Noi possiamo temere questo divenire, scambiandolo per una morte, e in certo modo lo è perché non siamo più quelli di prima, e allora, per paura, possiamo decidere di restare come e dove siamo.
Possiamo scegliere di non crescere, di vivere una vita che è un lento morire.
Abbiamo qui due forme di morte
- la paura del cambiamento di sé che fa restare nella solitudine è la vera morte, la sterilità,
- l’accettazione del cambiamento di sé è la morte feconda di chi, scegliendo di cambiare, si apre alla vita e porta frutto.
Il frutto di questa morte è un dare: si diventa capaci di dare in abbondanza. La sofferenza del perdere diventa la gioiosa offerta di sé nel dare.
Si diventa cioè pienamente umani, si cresce alla statura di Cristo diventando capaci di donare fino a dare la vita.
L’abbondanza del frutto dell’amore è nel dono della vita «Nessuno ha un amore più grande di questo: dare la vita per i propri amici» (Gv 15,13).
Con il suo martirio, il Vescovo di Antiochia, Ignazio, (fine I – inizi II secolo) ha scritto sulle sue carni l’esegesi di queste parole.
Nel suo viaggio verso Roma dove lo attendeva l’esecuzione della condanna a morte, scrive ai cristiani di quella città perché non impediscano il suo martirio «Lasciatemi essere pasto delle belve: sono frumento di Dio macinato dai loro denti per diventare puro pane di Cristo» (Ai Romani 4,1).

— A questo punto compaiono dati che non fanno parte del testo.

#[global] Instance demo_tcl : TclLib := {
  Tcl_ParseArgsObjv opts rem argv := match argv with
    | [] => Some ([], [])
    | cmd :: argv => r ← demo_args opts rem argv; Some (r.1, cmd :: r.2)
    end;
  Tcl_GetIntFromObj o := demo_int (demo_string o);
  Tcl_GetIndexFromObj o names := index_of (demo_string o) names;
  Tcl_GetString := demo_string;
  tcl_split o := demo_split [] (chars (demo_string o));
  tcl_script o := match o with Braces s => s | Word _ => [] end;
  tcl_builtin _ := mret TCL_OK }.

Lemma digit_pretty k : (k < 10)%N → digit (pretty_N_char k) = Some (Z.of_N k).
Proof.
  intros Hk. assert (k = 0 ∨ k = 1 ∨ k = 2 ∨ k = 3 ∨ k = 4 ∨ k = 5 ∨ k = 6 ∨ k = 7 ∨ k = 8 ∨ k = 9)%N by lia.
  by repeat destruct_or?; subst.
Qed.
Lemma digits_pretty x s : dec_digits (chars (pretty_N_go x s)) 0 = dec_digits (chars s) (Z.of_N x).
Proof.
  revert s. induction (N.lt_wf_0 x) as [x _ IH]; intros s.
  destruct (decide (x = 0)%N) as [->|Hx]; [by rewrite pretty_N_go_0|].
  rewrite pretty_N_go_step by lia. rewrite IH by (apply N.div_lt; lia).
  cbn [chars dec_digits]. rewrite digit_pretty by (apply N.mod_lt; lia). f_equal.
  pose proof (N.div_mod x 10). lia.
Qed.
Lemma demo_digits_pretty x : demo_digits (chars (pretty x)) = Some (Z.of_N x).
Proof.
  unfold demo_digits. destruct (plain_N x) as [Hne _]. rewrite bool_decide_false; [cbn [negb andb]|by destruct (pretty x)].
  unfold pretty, pretty_N. case_decide as H0; [by subst|]. rewrite digits_pretty.
  assert (forallb isdigit (chars (pretty_N_go x "")) = true) as ->; [|done].
  apply forallb_forall. intros c Hc. apply list_elem_of_In in Hc.
  assert (Hall : Forall (λ c, isdigit c = true) (chars (pretty_N_go x ""))).
  { apply pretty_go_chars; [|constructor]. intros n. unfold pretty_N_char. by repeat case_match. }
  by eapply Forall_forall in Hall.
Qed.
Lemma demo_int_pretty n : - 2 ^ 31 ≤ n < 2 ^ 31 → demo_int (pretty n) = Some n.
Proof.
  intros Hn. assert (Hr : int_range n = true) by (unfold int_range; lia). unfold demo_int.
  destruct n as [|p|p]; [done| |].
  - change (pretty (Z.pos p)) with (pretty (N.pos p)). pose proof (demo_digits_pretty (N.pos p)) as Hd.
    destruct (chars (pretty (N.pos p))) as [|c l] eqn:Hc; [done|].
    rewrite bool_decide_false; [rewrite Hd; simpl; by rewrite Hr|].
    intros ->. unfold demo_digits in Hd. by rewrite andb_false_r in Hd.
  - change (chars (pretty (Z.neg p))) with (Ascii.ascii_of_nat 45 :: chars (pretty (N.pos p))).
    cbv beta iota. rewrite bool_decide_true by done. rewrite demo_digits_pretty. simpl.
    change (- Z.pos p) with (Z.neg p). by rewrite Hr.
Qed.

Lemma demo_not_int w c : c ∈ chars w → isdigit c = false → c ≠ Ascii.ascii_of_nat 45 → demo_int w = None.
Proof.
  intros Hc Hd Hm. assert (Hn : ∀ l, c ∈ l → demo_digits l = None).
  { intros l Hl. unfold demo_digits. destruct (forallb isdigit l) eqn:Hf.
    2: { by rewrite andb_false_r. }
    rewrite forallb_forall in Hf. specialize (Hf c (proj1 (list_elem_of_In _ _) Hl)). congruence. }
  unfold demo_int. destruct (chars w) as [|x l]; [done|]. case_bool_decide as Hx.
  - apply elem_of_cons in Hc as [?|Hl]; [by subst|]. by rewrite Hn.
  - by rewrite Hn.
Qed.

Lemma demo_split_go cur a b : chr_slash ∉ a →
  demo_split cur (a ++ chr_slash :: b) =
  Word (String.string_of_list_ascii (reverse cur ++ a)) :: demo_split [] b.
Proof.
  revert cur. induction a as [|c a IH]; intros cur Ha; cbn [app demo_split].
  - rewrite bool_decide_true by done. by rewrite app_nil_r.
  - rewrite bool_decide_false by set_solver. rewrite IH by set_solver. by rewrite reverse_cons, <-app_assoc.
Qed.
Lemma demo_split_end cur a : chr_slash ∉ a →
  demo_split cur a = [Word (String.string_of_list_ascii (reverse cur ++ a))].
Proof.
  revert cur. induction a as [|c a IH]; intros cur Ha; cbn [demo_split]; [by rewrite app_nil_r|].
  rewrite bool_decide_false by set_solver. rewrite IH by set_solver. by rewrite reverse_cons, <-app_assoc.
Qed.

#[global] Instance demo_tcl_laws : TclLaws demo_tcl.
Proof.
  split.
  - done.
  - exact demo_int_pretty.
  - intros s c Hc Hp. simpl. rewrite !elem_of_cons, elem_of_nil in Hp.
    eapply demo_not_int; [exact Hc|..]; by destruct Hp as [->|[->|[]]].
  - intros a b Ha Hb. cbn [tcl_split demo_tcl demo_string]. rewrite !chars_app.
    change (chars "/") with [chr_slash]. cbn [app].
    rewrite demo_split_go, demo_split_end by done. cbn [reverse rev_append app].
    by rewrite !String.string_of_list_ascii_of_string.
Qed.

Ignazio concepisce la sua morte come un parto «Bello per me morire in Gesù Cristo. Lui cerco, che per noi è morto; lui voglio, che per noi è risorto. Il parto per me è vicino» (Ai Romani 6,1). Con straordinaria intuizione di antropologia cristiana, Ignazio specifica in che consiste il parto della morte attraverso il martirio, cioè seguendo Gesù fino a perdere la propria vita e ad essere là dove lui stesso è stato «Non impeditemi di vivere, né vogliate il mio morire. Lasciatemi ricevere la pura luce. Là giunto, sarò uomo» (Ai Romani 6,2).
Per Sant’Ignazio di Antiochia Gesù è “il nuovo uomo” (Agli Efesini 20,1), “il perfetto uomo” (Agli Smirnesi 4,2): ormai vicino al martirio, egli afferma che sta per diventare pienamente uomo grazie all’uomo nuovo e perfetto che è Gesù.
Per Ignazio di Antiochia:
- «Dio si è fatto l’uomo perfetto perché l’uomo impari a diventare uomo in lui. Non è richiesta alcuna fuga dall’umano, ma anzi si tratta di portare alla pienezza dell’unità l’Uomo, senza rifiutare la sua umanità, perché essa non viene mai annullata, ma unificata in Dio».

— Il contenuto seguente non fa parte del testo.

(* ===== verification/Frame.v ===== *)
(** * What the operations of the network types leave alone

    A frame logic for the commit. The operations of the network types build and tear down rules,
    broadcasts, bridges and views; none of them changes the state of an object of the model, its
    links to other objects, or a list of the model. [ok Ops] says so of a computation, in every
    run that returns. [ok Com] is what remains true of the phases of a commit as long as no
    problem is reported, and [ok Err] what remains true after one. *)

From Stdlib Require Import ZArith Lia.
From stdpp Require Import base list gmap strings.
From S2P Require Import Prelude.
From S2P Require Import LStore.
From S2P Require Import Status.
From S2P Require Import IdAlloc.
From S2P Require Import Nettypes.
From S2P Require Import Heap.
From S2P Require Import Base.
From S2P Require Import Model.
From S2P Require Import Nl.
From S2P Require Import Actions.
From S2P Require Import Rules.
From S2P Require Import Broadcast.
From S2P Require Import CList.
From S2P Require Import SBridge.
From S2P Require Import LBridge.
From S2P Require Import Validate.
From S2P Require Import Commit.
From S2P Require Import NetOps.
From S2P Require Import Inv.

Local Open Scope Z_scope.

(** ** The lists of the model *)

(** The member by which an object is linked into a list of the model. *)
Definition entry_of (f : field) : option field :=
  match f with
  | F_networks_list => Some F_networks_entry
  | F_settings_list => Some F_settings_entry
  | F_phys_list => Some F_phys_entry
  | F_attached_to_list => Some F_attached_to_entry
  | F_virt_list => Some F_virt_entry
  | F_attached_list => Some F_attached_entry
  | F_connected_virt_list => Some F_connected_virt_entry
  | F_rules_list => Some F_rules_entry
  | F_remote_pa_list => Some F_remote_pa_entry
  | _ => None
  end.

(** Heads and entries of these lists. *)
Definition model_field (f : field) : bool :=
  match f with
  | F_networks_list | F_settings_list | F_phys_list | F_attached_to_list | F_virt_list | F_attached_list
  | F_connected_virt_list | F_rules_list | F_remote_pa_list | F_networks_entry | F_settings_entry | F_phys_entry
  | F_attached_to_entry | F_virt_entry | F_attached_entry | F_connected_virt_entry | F_rules_entry
  | F_remote_pa_entry => true
  | _ => false
  end.

Lemma entry_of_head f g : entry_of f = Some g → model_field f = true.
Proof. by destruct f. Qed.
Lemma entry_of_entry f g : entry_of f = Some g → model_field g = true.
Proof. destruct f; intros [= <-]; done. Qed.

Section stores.
Local Notation store := (gmap addr (list addr)).
Implicit Types L : store.

Definition typed L : Prop := ∀ q f g l e, entry_of f = Some g → L !! (q, f) = Some l → e ∈ l → e.2 = g.
Definition same_lists L L' : Prop := ∀ q f, is_Some (entry_of f) → L' !! (q, f) = L !! (q, f).

(** An operation on other lists. *)
Definition calm {A} (m : M store A) : Prop := ∀ L a L',
  Store.wf L → typed L → m L = Ok a L' → Store.wf L' ∧ typed L' ∧ same_lists L L'.

Lemma typed_same L L' : typed L → same_lists L L' → typed L'.
Proof. intros Ht Hs q f g l e Hf. rewrite Hs by done. by apply Ht. Qed.

(** Changes at heads that are not the model's. *)
Lemma same_insert L k l : entry_of k.2 = None → same_lists L (<[k := l]> L).
Proof. intros Hk q f [g Hg]. rewrite lookup_insert_ne; [done|]. intros ->. simpl in Hk. congruence. Qed.
Lemma same_delete L k : entry_of k.2 = None → same_lists L (delete k L).
Proof. intros Hk q f [g Hg]. rewrite lookup_delete_ne; [done|]. intros ->. simpl in Hk. congruence. Qed.
Lemma same_trans L1 L2 L3 : same_lists L1 L2 → same_lists L2 L3 → same_lists L1 L3.
Proof. intros H1 H2 q f Hf. by rewrite H2, H1. Qed.
Lemma not_model f : model_field f = false → entry_of f = None.
Proof. destruct (entry_of f) eqn:E; [|done]. by rewrite (entry_of_head _ _ E). Qed.

(** The list an entry that is not the model's is in. *)
Lemma typed_owner L e k l : typed L → L !! k = Some l → e ∈ l → model_field e.2 = false → entry_of k.2 = None.
Proof.
  intros Ht Hk He Hf. destruct (entry_of k.2) as [g|] eqn:Hg; [|done]. exfalso.
  destruct k as [q f]. rewrite (Ht q f g l e Hg Hk He) in Hf. by rewrite (entry_of_entry _ _ Hg) in Hf.
Qed.

Lemma calm_is_empty e : calm (Store.is_empty e).
Proof. intros L b L' Hwf Ht Hm. by apply Store.is_empty_state in Hm as ->. Qed.

Lemma calm_init e : model_field e.2 = false → calm (Store.init e).
Proof.
  intros He L [] L' Hwf Ht. unfold Store.init, mbind, M_bind, get.
  destruct (Store.unlinked L e) eqn:Hu; [|done]. intros [= <-].
  apply Store.unlinked_true in Hu as [Hfree He']; [|done].
  assert (Hs : same_lists L (<[e := []]> L)) by by apply same_insert, not_model.
  split_and!; [by apply Store.wf_insert_empty|by eapply typed_same|done].
Qed.

(** Where an insertion takes place: at a head, or after an entry. *)
Lemma init_add_result p e L L' : Store.wf L → Store.init_add p e L = Ok tt L' →
  (∀ k l, L !! k = Some l → e ∉ l) ∧ (L !! e = None ∨ L !! e = Some []) ∧
  ∃ k l l', L !! k = Some l ∧ k ≠ e ∧ p ∈ k :: l ∧ l' ≡ₚ e :: l ∧ L' = <[k := l']> (delete e L).
Proof.
  intros Hwf. unfold Store.init_add, mbind, M_bind, get.
  destruct (Store.unlinked L e) eqn:Hu; [|done]. destruct (bool_decide (p = e)) eqn:Hpe; [done|].
  apply bool_decide_eq_false in Hpe. apply Store.unlinked_true in Hu as [Hfree He]; [|done]. simpl.
  destruct (L !! p) as [l|] eqn:Hp.
  - intros [= <-]. split_and!; [done..|]. exists p, l, (e :: l). split_and!; [done..|left|done|done].
  - destruct (Store.owner L p) as [k|] eqn:Ho; [|done]. simpl.
    apply Store.owner_Some in Ho as (l & Hk & Hin); [|done]. rewrite Hk. intros [= <-].
    split_and!; [done..|]. exists k, l. apply list_elem_of_split in Hin as (l1 & l2 & ->).
    pose proof (proj1 Hwf _ _ Hk) as [_ Hnd]%NoDup_cons. apply NoDup_app in Hnd as (_ & Hdis & _).
    rewrite Store.insert_after_split by (intros Hp1; apply (Hdis p); [done|left]).
    exists (l1 ++ p :: e :: l2). split_and!; [done| |set_solver| |done].
    + intros ->. destruct He as [He|He]; rewrite He in Hk; [done|]. by destruct l1.
    + by rewrite Permutation_swap, <-Permutation_middle.
Qed.

Lemma calm_init_add_at p e L L' : Store.wf L → typed L → Store.init_add p e L = Ok tt L' →
  (∀ k l, L !! k = Some l → p ∈ k :: l → entry_of k.2 = None) → model_field e.2 = false →
  Store.wf L' ∧ typed L' ∧ same_lists L L'.
Proof.
  intros Hwf Ht Hm Hp He. apply init_add_result in Hm as (Hfree & He' & k & l & l' & Hk & Hne & Hin & Hl' & ->); [|done].
  assert (Hs : same_lists L (<[k := l']> (delete e L))).
  { eapply same_trans; [by apply same_delete, not_model|]. apply same_insert. by eapply Hp. }
  split_and!; [by eapply Store.wf_insert_entry|by eapply typed_same|done].
Qed.

Lemma calm_init_add p e : model_field p.2 = false → model_field e.2 = false → calm (Store.init_add p e).
Proof.
  intros Hp He L [] L' Hwf Ht Hm. eapply calm_init_add_at; [done..| |done].
  intros k l Hk [->|Hin]%elem_of_cons; [by apply not_model|by eapply typed_owner].
Qed.

Lemma calm_bind {A B : Type} (m : M store A) (f : A → M store B) : calm m → (∀ a, calm (f a)) → calm (m ≫= f).
Proof.
  intros Hm Hf L b L' Hwf Ht. unfold mbind, M_bind. destruct (m L) as [a L1|] eqn:E; [|done].
  destruct (Hm _ _ _ Hwf Ht E) as (Hwf1 & Ht1 & Hs1). intros (Hwf2 & Ht2 & Hs2)%Hf; [|done..].
  split_and!; [done..|]. by eapply same_trans.
Qed.
Lemma calm_assert b : calm (assert_ b).
Proof. destruct b; [|done]. by intros L [] L' ?? [= <-]. Qed.
Lemma calm_add p e : model_field p.2 = false → model_field e.2 = false → calm (Store.add p e).
Proof.
  intros. apply calm_bind; [apply calm_is_empty|]. intros b.
  apply calm_bind; [apply calm_assert|]. intros _. by apply calm_init_add.
Qed.

(** What a removal does, to whichever list. *)
Lemma remove_result e L L' : Store.wf L → Store.remove e L = Ok tt L' →
  ∃ k l, L !! k = Some l ∧ e ∈ l ∧ L' = <[e := []]> (<[k := filter (.≠ e) l]> L).
Proof.
  intros Hwf. unfold Store.remove, mbind, M_bind. destruct (Store.is_empty e L) as [b L1|] eqn:E; [|done].
  apply Store.is_empty_state in E as ->. destruct b; [done|]. simpl. unfold get.
  destruct (Store.owner L e) as [k|] eqn:Ho; [|done]. apply Store.owner_Some in Ho as (l & Hk & Hin); [|done].
  rewrite Hk. intros [= <-]. eauto.
Qed.
Lemma remove_typed e L L' : Store.wf L → typed L → Store.remove e L = Ok tt L' → Store.wf L' ∧ typed L'.
Proof.
  intros Hwf Ht Hm. apply remove_result in Hm as (k & l & Hk & He & ->); [|done].
  split; [by apply Store.wf_remove_entry|].
  intros q f g m x Hg Hm Hx. apply lookup_insert_Some in Hm as [[_ <-]|[_ Hm]]; [set_solver|].
  apply lookup_insert_Some in Hm as [[-> <-]|[_ Hm]]; [|by eapply Ht].
  eapply Ht; [done..|]. apply list_elem_of_filter in Hx. tauto.
Qed.
Lemma calm_remove e : model_field e.2 = false → calm (Store.remove e).
Proof.
  intros He L [] L' Hwf Ht Hm. destruct (remove_typed e L L' Hwf Ht Hm) as [Hwf' Ht']. split_and!; [done..|].
  apply remove_result in Hm as (k & l & Hk & Hin & ->); [|done].
  eapply same_trans; [by apply same_insert, (typed_owner L e k l)|by apply same_insert, not_model].
Qed.
End stores.

(** ** The objects of the model *)

Definition model_obj (o : obj) : bool :=
  match o with
  | OCtx _ | OSettings _ | OPhys _ | ONet _ | OPa _ | OVirt _ | OVr _ | OVrPrio _ | ORpa _ => true
  | _ => false
  end.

Purtroppo noi di morire non ne vogliamo sapere nulla. Questa società ha esorcizzato la morte e la ha sottratta alla nostra vita e alla nostra vista.
Anzi, giorno dopo giorno con le sue effimere pubblicità di pseudo-prodotti farmaceutici miracolosi e con l’ostentazione pubblicitaria di volti di anziani -che di anziani no hanno nulla- ci solletica con l’idea di una vita lunga e senza malattie. IN GRAN FORMA E DESIDEROSI DI SPASSARCELA.
E ogni giorno, pian piano, ci allontaniamo sempre più da quella realtà che ci dice invece, “…che del cielo siamo fatti, ci fermiamo un poco qui e poi riprendiamo il nostro cammino”.
Ma per far rimanere coi piedi per terra, dobbiamo imparare a morire pian piano a noi stessi, giorno dopo giorno, altrimenti non accetteremo mai la morte definitiva.
E mi sembra bello concludere con alcuni passaggi di una stupenda poesia di Pablo Neruda, che dice:
Lentamente muore chi diventa schiavo dell’abitudine,
Lentamente muore chi evita una passione,
chi vuole solo nero su bianco e i puntini sulle “i”
piuttosto che un insieme di emozioni;
emozioni che fanno brillare gli occhi,
quelle che fanno di uno sbaglio un sorriso,
quelle che fanno battere il cuore
davanti agli errori ed ai sentimenti!
Lentamente muore
chi non viaggia, chi non legge,
chi non ascolta musica,
chi non trova grazia e pace in sé stesso.
Evitiamo la morte a piccole dosi,
ricordando sempre che
essere vivo richiede uno sforzo di gran lunga maggiore
del semplice fatto di respirare!
Una poesia che ci ricorda che CHI NON SA MORIRE, NON SA NEPPURE VIVERE.
Ragioniamoci sopra…
Sia Lodato Gesù, il Cristo!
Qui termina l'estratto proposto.